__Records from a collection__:
□ □ □ □ □ □ □
(* ===== verification/MallocFacts.v ===== *)
(** * The heap's layout

    The break area is a row of blocks, each with its header: the layout is the
    list of their sizes and states, and [lseg] says that the doubly linked list
    of headers in memory is that row. Every operation of malloc.c is a small
    change of the list. *)

From stdpp Require Import base tactics list gmap numbers strings.
From Stdlib Require Import ZArith Lia Sorted.
From S2P Require Import Prelude.
From S2P Require Import Memory.
From S2P Require Import Malloc.

(** ** Words in memory *)

Lemma loadn_le m a n v :
  arr m a (to_le n v) -> 0 <= v < 256 ^ Z.of_nat n -> loadn n a m = Done v m.
Proof.
  intros Ha Hv. pose proof (loadn_arr _ _ _ Ha) as H. rewrite length_to_le in H.
  by rewrite H, le_bytes_to_le, Z.mod_small.
Qed.

(** Memory changed only in [P], and nothing was unmapped. *)
Definition changed (m m' : mem) (P : Z -> Prop) : Prop :=
  (forall x, ~ P x -> m' !! x = m !! x) /\ (forall x, is_Some (m !! x) -> is_Some (m' !! x)).

Definition within (a n x : Z) : Prop := a <= x < a + n.

(** Memory is the same outside [P]; inside, bytes may have been unmapped too. *)
Definition same_outside (P : Z -> Prop) (m m' : mem) : Prop := forall x, ~ P x -> m' !! x = m !! x.

Lemma changed_refl m P : changed m m P.
Proof. done. Qed.

Lemma changed_weaken m m' (P Q : Z -> Prop) : (forall x, P x -> Q x) -> changed m m' P -> changed m m' Q.
Proof. intros H [H1 H2]. split; [|done]. intros x Hx. apply H1. intros Hp. by apply Hx, H. Qed.
(** The search stops at the node of the block. *)
Lemma free_large_walk fuel lim h cur p L1 a sz L2 nx :
  get_cur cur h = Done p h -> larges (h_mem h) p (L1 ++ (a, sz) :: L2) -> Forall (large_ok lim) (L1 ++ (a, sz) :: L2) -> apart (extent <$> (L1 ++ (a, sz) :: L2)) ->
  (length L1 < fuel)%nat -> word64 nx -> arr (h_mem h) (a + 16) (to_le 8 nx) ->
  while fuel (free_large_step (a + 24)) cur h = (_ ← munmap a (24 + sz); _ ← set_cur (cursor cur L1) nx; mret true) h.
Proof.
  revert fuel cur p. induction L1 as [|[b s] L1 IH]; intros fuel cur p Hc HL Hok Hap Hf Hw Hnx; (destruct fuel as [|fuel]; [cbn in Hf; lia|]); rewrite while_S; unfold free_large_step at 1; mstep; rewrite Hc; mstep.
  - cbn [app larges] in HL, Hok. destruct HL as (-> & A1 & A2 & _). apply Forall_cons in Hok as [(K1 & K2 & K3 & K4) _]. cbn in K1, K2, K3, K4.
    rewrite (proj2 (Z.eqb_neq a NULL)) by (unfold NULL; lia). mstep. unfold get_addr. rewrite (hmem_load h 8 a (a + 24)) by (done || cbn; lia). mstep.
    unfold get_size, get_lnext. rewrite (hmem_load h 8 (a + 8) sz) by (done || cbn; lia). mstep. rewrite (hmem_load h 8 (a + 16) nx) by done. mstep.
    unfold sizeof_large_seg. rewrite u64_id by (unfold UINT64_MAX; lia). replace (a + 24 - 24) with a by lia. replace (sz + 24) with (24 + sz) by lia. change (cursor cur []) with cur.
    unfold munmap, modify. cbn beta iota. mstep. by destruct (set_cur cur nx (set_hmem _ h)).
  - pose proof (extents_other [] (b, s) (L1 ++ (a, sz) :: L2) (a, sz) Hap) as Hdis. cbn [app larges] in HL, Hok, Hap. destruct HL as (-> & A1 & A2 & nb & Wb & Ab & HL). apply Forall_cons in Hok as [(K1 & K2 & K3 & K4) Hok].
    destruct Hap as [_ Hap]. cbn in K1, K2, K3, K4. rewrite (proj2 (Z.eqb_neq b NULL)) by (unfold NULL; lia). mstep. unfold get_addr. rewrite (hmem_load h 8 b (b + 24)) by (done || cbn; lia). mstep.
    rewrite (proj2 (Z.eqb_neq (b + 24) (a + 24))).
    2: { assert (large_ok lim (a, sz)) as (_ & _ & ? & _) by (rewrite Forall_forall in Hok; apply Hok; set_solver). destruct Hdis; [set_solver|cbn in *; lia..]. }
    mstep. rewrite cursor_cons. apply (IH fuel (Some b) nb); try done; [|cbn in Hf; lia]. cbn. unfold get_lnext. by apply hmem_load.
Qed.

(** Unlinking the node behind [q]. *)
Lemma larges_unlink m m' p L1 q s a sz L2 nx P :
  larges m p (L1 ++ (q, s) :: (a, sz) :: L2) -> larges m' nx L2 -> same_outside P m m' -> word64 nx ->
  (forall b x, b ∈ L1 -> within b.1 24 x -> ~ P x) -> (forall x, within q 16 x -> ~ P x) -> arr m' (q + 16) (to_le 8 nx) -> larges m' p (L1 ++ (q, s) :: L2).
Proof.
  intros HL H2 Hs Hw. revert p HL. induction L1 as [|[b t] L1 IH]; intros p; cbn [app larges].
  - intros (-> & A1 & A2 & _) _ Hq Hn. split; [done|]. split; [|split; [|by exists nx]];
      (eapply arr_same; [exact Hs| |done]; rewrite length_to_le; intros x Hx; apply Hq; unfold within in *; lia).
  - intros (-> & A1 & A2 & nb & Wb & Ab & HL) Hd Hq Hn.
    assert (forall o v, 0 <= o <= 16 -> arr m (b + o) (to_le 8 v) -> arr m' (b + o) (to_le 8 v)) as K.
    { intros o v Ho. eapply node_same; [exact Hs| |done]. intros x. apply (Hd (b, t)). left. }
    pose proof (K 0) as K0. rewrite Z.add_0_r in K0. split; [done|]. split; [by apply K0|]. split; [by apply K|]. exists nb. split; [done|]. split; [by apply K|].
    apply IH; try done. intros c x Hc. apply Hd. by right.
Qed.

(** What releasing the block [b] behind the nodes [L1] changes. *)
Definition freed (L1 : list (Z * Z)) (b : Z * Z) (x : Z) : Prop := within b.1 (24 + b.2) x \/ exists c, c ∈ L1 /\ within c.1 24 x.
□ □ □ □ □ □ □
__REQUIRED WORK__: Write out all of the records exactly as they stand above.

__TASK SOLUTION__:
(* ===== verification/MallocFacts.v ===== *)
(** * The heap's layout

    The break area is a row of blocks, each with its header: the layout is the
    list of their sizes and states, and [lseg] says that the doubly linked list
    of headers in memory is that row. Every operation of malloc.c is a small
    change of the list. *)

From stdpp Require Import base tactics list gmap numbers strings.
From Stdlib Require Import ZArith Lia Sorted.
From S2P Require Import Prelude.
From S2P Require Import Memory.
From S2P Require Import Malloc.

(** ** Words in memory *)

Lemma loadn_le m a n v :
  arr m a (to_le n v) -> 0 <= v < 256 ^ Z.of_nat n -> loadn n a m = Done v m.
Proof.
  intros Ha Hv. pose proof (loadn_arr _ _ _ Ha) as H. rewrite length_to_le in H.
  by rewrite H, le_bytes_to_le, Z.mod_small.
Qed.

(** Memory changed only in [P], and nothing was unmapped. *)
Definition changed (m m' : mem) (P : Z -> Prop) : Prop :=
  (forall x, ~ P x -> m' !! x = m !! x) /\ (forall x, is_Some (m !! x) -> is_Some (m' !! x)).

Definition within (a n x : Z) : Prop := a <= x < a + n.

(** Memory is the same outside [P]; inside, bytes may have been unmapped too. *)
Definition same_outside (P : Z -> Prop) (m m' : mem) : Prop := forall x, ~ P x -> m' !! x = m !! x.

Lemma changed_refl m P : changed m m P.
Proof. done. Qed.

Lemma changed_weaken m m' (P Q : Z -> Prop) : (forall x, P x -> Q x) -> changed m m' P -> changed m m' Q.
Proof. intros H [H1 H2]. split; [|done]. intros x Hx. apply H1. intros Hp. by apply Hx, H. Qed.
(** The search stops at the node of the block. *)
Lemma free_large_walk fuel lim h cur p L1 a sz L2 nx :
  get_cur cur h = Done p h -> larges (h_mem h) p (L1 ++ (a, sz) :: L2) -> Forall (large_ok lim) (L1 ++ (a, sz) :: L2) -> apart (extent <$> (L1 ++ (a, sz) :: L2)) ->
  (length L1 < fuel)%nat -> word64 nx -> arr (h_mem h) (a + 16) (to_le 8 nx) ->
  while fuel (free_large_step (a + 24)) cur h = (_ ← munmap a (24 + sz); _ ← set_cur (cursor cur L1) nx; mret true) h.
Proof.
  revert fuel cur p. induction L1 as [|[b s] L1 IH]; intros fuel cur p Hc HL Hok Hap Hf Hw Hnx; (destruct fuel as [|fuel]; [cbn in Hf; lia|]); rewrite while_S; unfold free_large_step at 1; mstep; rewrite Hc; mstep.
  - cbn [app larges] in HL, Hok. destruct HL as (-> & A1 & A2 & _). apply Forall_cons in Hok as [(K1 & K2 & K3 & K4) _]. cbn in K1, K2, K3, K4.
    rewrite (proj2 (Z.eqb_neq a NULL)) by (unfold NULL; lia). mstep. unfold get_addr. rewrite (hmem_load h 8 a (a + 24)) by (done || cbn; lia). mstep.
    unfold get_size, get_lnext. rewrite (hmem_load h 8 (a + 8) sz) by (done || cbn; lia). mstep. rewrite (hmem_load h 8 (a + 16) nx) by done. mstep.
    unfold sizeof_large_seg. rewrite u64_id by (unfold UINT64_MAX; lia). replace (a + 24 - 24) with a by lia. replace (sz + 24) with (24 + sz) by lia. change (cursor cur []) with cur.
    unfold munmap, modify. cbn beta iota. mstep. by destruct (set_cur cur nx (set_hmem _ h)).
  - pose proof (extents_other [] (b, s) (L1 ++ (a, sz) :: L2) (a, sz) Hap) as Hdis. cbn [app larges] in HL, Hok, Hap. destruct HL as (-> & A1 & A2 & nb & Wb & Ab & HL). apply Forall_cons in Hok as [(K1 & K2 & K3 & K4) Hok].
    destruct Hap as [_ Hap]. cbn in K1, K2, K3, K4. rewrite (proj2 (Z.eqb_neq b NULL)) by (unfold NULL; lia). mstep. unfold get_addr. rewrite (hmem_load h 8 b (b + 24)) by (done || cbn; lia). mstep.
    rewrite (proj2 (Z.eqb_neq (b + 24) (a + 24))).
    2: { assert (large_ok lim (a, sz)) as (_ & _ & ? & _) by (rewrite Forall_forall in Hok; apply Hok; set_solver). destruct Hdis; [set_solver|cbn in *; lia..]. }
    mstep. rewrite cursor_cons. apply (IH fuel (Some b) nb); try done; [|cbn in Hf; lia]. cbn. unfold get_lnext. by apply hmem_load.
Qed.

(** Unlinking the node behind [q]. *)
Lemma larges_unlink m m' p L1 q s a sz L2 nx P :
  larges m p (L1 ++ (q, s) :: (a, sz) :: L2) -> larges m' nx L2 -> same_outside P m m' -> word64 nx ->
  (forall b x, b ∈ L1 -> within b.1 24 x -> ~ P x) -> (forall x, within q 16 x -> ~ P x) -> arr m' (q + 16) (to_le 8 nx) -> larges m' p (L1 ++ (q, s) :: L2).
Proof.
  intros HL H2 Hs Hw. revert p HL. induction L1 as [|[b t] L1 IH]; intros p; cbn [app larges].
  - intros (-> & A1 & A2 & _) _ Hq Hn. split; [done|]. split; [|split; [|by exists nx]];
      (eapply arr_same; [exact Hs| |done]; rewrite length_to_le; intros x Hx; apply Hq; unfold within in *; lia).
  - intros (-> & A1 & A2 & nb & Wb & Ab & HL) Hd Hq Hn.
    assert (forall o v, 0 <= o <= 16 -> arr m (b + o) (to_le 8 v) -> arr m' (b + o) (to_le 8 v)) as K.
    { intros o v Ho. eapply node_same; [exact Hs| |done]. intros x. apply (Hd (b, t)). left. }
    pose proof (K 0) as K0. rewrite Z.add_0_r in K0. split; [done|]. split; [by apply K0|]. split; [by apply K|]. exists nb. split; [done|]. split; [by apply K|].
    apply IH; try done. intros c x Hc. apply Hd. by right.
Qed.

(** What releasing the block [b] behind the nodes [L1] changes. *)
Definition freed (L1 : list (Z * Z)) (b : Z * Z) (x : Z) : Prop := within b.1 (24 + b.2) x \/ exists c, c ∈ L1 /\ within c.1 24 x.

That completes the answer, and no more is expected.